Keywords: Acromioaxillosuprasternal notch index, intratracheal/methods, intubation, laryngoscopy/methods, predictive value of tests, sensitivity and specificity


How to cite this article:
Rajkhowa T, Saikia P, Das D. An observational prospective study of performance of acromioaxillosuprasternal notch index in predicting difficult visualisation of the larynx.

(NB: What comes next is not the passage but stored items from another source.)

(* ===== verification/Pipes.v ===== *)
(** * Between descriptors and byte streams

    The callbacks of the threaded socket and of the stream copier move bytes in
    the same two ways: out of a stream into a descriptor, as much as one write
    takes, and out of a descriptor into a stream, as much as it has room for. *)

From S2P Require Import Prelude Buffers Stream Descriptors.

Section pipes.
Context `{Kernel E}.

(** Peek, write once, and pop what was written. *)
Definition drain (e : E) (f : FileDescriptor.t) (st : ByteStream.t) (max_length : Z)
    : result (E * FileDescriptor.t * ByteStream.t) :=
  let amount_to_write := Z.min max_length (ByteStream.buffer_size st) in
  let buffer := ByteStream.peek_output st amount_to_write in
  '(e, f, bytes_written) ← FileDescriptor.write e f (BufferViewList.of_string buffer) false;
  st ← ByteStream.pop_output st bytes_written;
  Ok (e, f, st).

End pipes.

Lemma ztake_add {A} a b (l : list A) : 0 <= a → 0 <= b → ztake a l ++ ztake b (zdrop a l) = ztake (a + b) l.
Proof.
  intros Ha Hb. rewrite !ztake_alt, zdrop_alt, Z2Nat.inj_add by done. symmetry.
  apply (inj (.++ drop (Z.to_nat a + Z.to_nat b) l)). rewrite take_drop, <- app_assoc, <- drop_drop.
  by rewrite !take_drop.
Qed.

Lemma ztake_ztake_min {A} a b (l : list A) : 0 <= a → 0 <= b → ztake a (ztake b l) = ztake (Z.min a b) l.
Proof. intros. rewrite !ztake_alt, take_take. f_equal. lia. Qed.

(** The stream lost [n] bytes at its front, and nothing else happened to it. *)
Record popped (st st' : ByteStream.t) (w : bytes) (n : Z) : Prop := mk_popped {
  po_rep : ByteStream.rep st' w;
  po_count : 0 <= n;
  po_read : ByteStream.read_count st' = ByteStream.read_count st + n;
  po_capacity : ByteStream.capacity st' = ByteStream.capacity st;
  po_error : ByteStream.error_ st' = ByteStream.error_ st;
  po_ended : ByteStream.input_ended_flag st' = ByteStream.input_ended_flag st;
}.

Section specs.
Context `{KernelLaws E}.

Definition next_bytes (st : ByteStream.t) (w : bytes) (n : Z) : bytes := ztake n (zdrop (ByteStream.read_count st) w).

(** The descriptor takes the next bytes of the stream, and the stream loses
    exactly these. *)
Lemma drain_spec (e : E) f st w max_length :
  world_ok e → ByteStream.rep st w → 0 <= max_length → faulted (E := E) (drain e f st max_length) ∨
  ∃ e' st' n, drain e f st max_length = Ok (e', FileDescriptor.register_write f, st') ∧
    ByteStream.pop_output st n = Ok st' ∧ popped st st' w n ∧
    took e e' (FileDescriptor.fd_num f) (next_bytes st w n).
Proof.
  intros Hw Hst Hm. unfold drain, ByteStream.buffer_size. rewrite (ByteStream.rep_size st w Hst).
  pose proof (ByteStream.rep_read st w Hst) as Hr. pose proof (ByteStream.rep_len_u64 st w Hst) as Hu.
  set (k := Z.min max_length _). assert (Hk : 0 <= k <= blen w - ByteStream.read_count st) by lia.
  rewrite (ByteStream.peek_output_spec st w) by done. set (b := ztake k _).
  assert (Hb : blen b = k) by (unfold b; rewrite blen_ztake, blen_zdrop by lia; lia).
  destruct (write_some_spec e f (BufferViewList.of_string b) Hw) as [Hf|(e' & n & -> & Hn & _ & Ht)].
  { simpl. rewrite app_nil_r, Hb. unfold_w. lia. }
  { by_fault Hf. }
  simpl in Hn, Ht. rewrite app_nil_r in Hn, Ht. cbn [mbind result_bind].
  destruct (ByteStream.pop_output_spec st w n Hst) as (st' & Ep & Hst' & Hrc & Hcap & Her & Hend); [lia|].
  rewrite Ep. right. exists e', st', n. split; [done|]. split; [done|]. split; [split; try done; lia|].
  unfold b in Ht. rewrite ztake_ztake_min in Ht by lia. by rewrite Z.min_l in Ht by lia.
Qed.

(** What was read is written without loss when the read was limited to the room
    left. *)
Lemma write_fits st w data :
  ByteStream.rep st w → blen data <= ByteStream.remaining_capacity st → blen w + blen data < 0x8000000000000000 →
  ∃ st', ByteStream.write st data = (st', blen data) ∧ ByteStream.rep st' (w ++ data) ∧
    ByteStream.capacity st' = ByteStream.capacity st ∧ ByteStream.read_count st' = ByteStream.read_count st ∧
    ByteStream.error_ st' = ByteStream.error_ st ∧
    ByteStream.input_ended_flag st' = ByteStream.input_ended_flag st.
Proof.
  intros Hst Hd Hb. rewrite (ByteStream.rep_remaining st w Hst) in Hd.
  pose proof (blen_nonneg w). pose proof (blen_nonneg data).
  destruct (ByteStream.write_spec st w data Hst) as (st' & -> & Hst' & _ & Hrest); [unfold_w; lia|].
  rewrite Z.min_l in * by lia. rewrite ztake_all in Hst' by lia. by exists st'.
Qed.

End specs.
Lemma interested s c owner_ended dg th :
  TCPSpongeSocket.tcp s = Some c →
  existsb (λ r, EventLoop.interest r s) (rules_left owner_ended dg th) = false ↔ all_done s c.
Proof.
  intros Ec. unfold rules_left, all_done.
  assert (Hi1 : TCPSpongeSocket.rule1_interest s = TCPConnection.active c) by (unfold TCPSpongeSocket.rule1_interest; by rewrite Ec).
  assert (Hi2 : TCPConnection.active c = false → TCPSpongeSocket.rule2_interest s = false)
    by (unfold TCPSpongeSocket.rule2_interest; rewrite Ec; by intros ->).
  assert (Hi3 : TCPSpongeSocket.rule3_interest s = false ↔ ByteStream.buffer_empty (TCPConnection.inbound_stream c) = true ∧
    (ByteStream.eof (TCPConnection.inbound_stream c) || ByteStream.error (TCPConnection.inbound_stream c) = true →
     TCPSpongeSocket.inbound_shutdown s = true)).
  { unfold TCPSpongeSocket.rule3_interest. rewrite Ec. cbv zeta. set (over := ByteStream.eof _ || ByteStream.error _).
    destruct (ByteStream.buffer_empty _), over, (TCPSpongeSocket.inbound_shutdown s); simpl; naive_solver. }
  assert (Hi4 : TCPSpongeSocket.rule4_interest s = false ↔ TCPConnection.segments_out c = [])
    by (unfold TCPSpongeSocket.rule4_interest; rewrite Ec; by destruct (TCPConnection.segments_out c)).
  assert (Hex : existsb (λ r, EventLoop.interest r s) (TCPSpongeSocket.rule1 dg th ::
      (if owner_ended then [] else [TCPSpongeSocket.rule2 dg th]) ++ [TCPSpongeSocket.rule3 dg th; TCPSpongeSocket.rule4 dg th]) =
    TCPConnection.active c || ((if owner_ended then false else TCPSpongeSocket.rule2_interest s) ||
      (TCPSpongeSocket.rule3_interest s || TCPSpongeSocket.rule4_interest s))).
  { rewrite <- Hi1. destruct owner_ended; simpl; by rewrite ?orb_false_r. }
  rewrite Hex, !orb_false_iff, Hi3, Hi4. split; [intuition|]. intros (Ha & Hq & Hb & Hsh). rewrite (Hi2 Ha). by destruct owner_ended.
Qed.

Indian J Anaesth 2018;62:945-50

How to cite this URL:
Rajkhowa T, Saikia P, Das D. An observational prospective study of performance of acromioaxillosuprasternal notch index in predicting difficult visualisation of the larynx. Indian J Anaesth [serial online] 2018 [cited 2021 Jan 24];62:945-50. Available from: https://www.ijaweb.org/text.asp?2018/62/12/945/247123

Tejwant Rajkhowa, Priyam Saikia: Both authors made equal contribution to this study





   Introduction Top


The search for an optimum predictor of difficult tracheal intubation is a dynamic area of research. Over the years many different predictors have been proposed, but none reaches the sensitivity and specificity that a practicing anaesthesiologist desires.[1]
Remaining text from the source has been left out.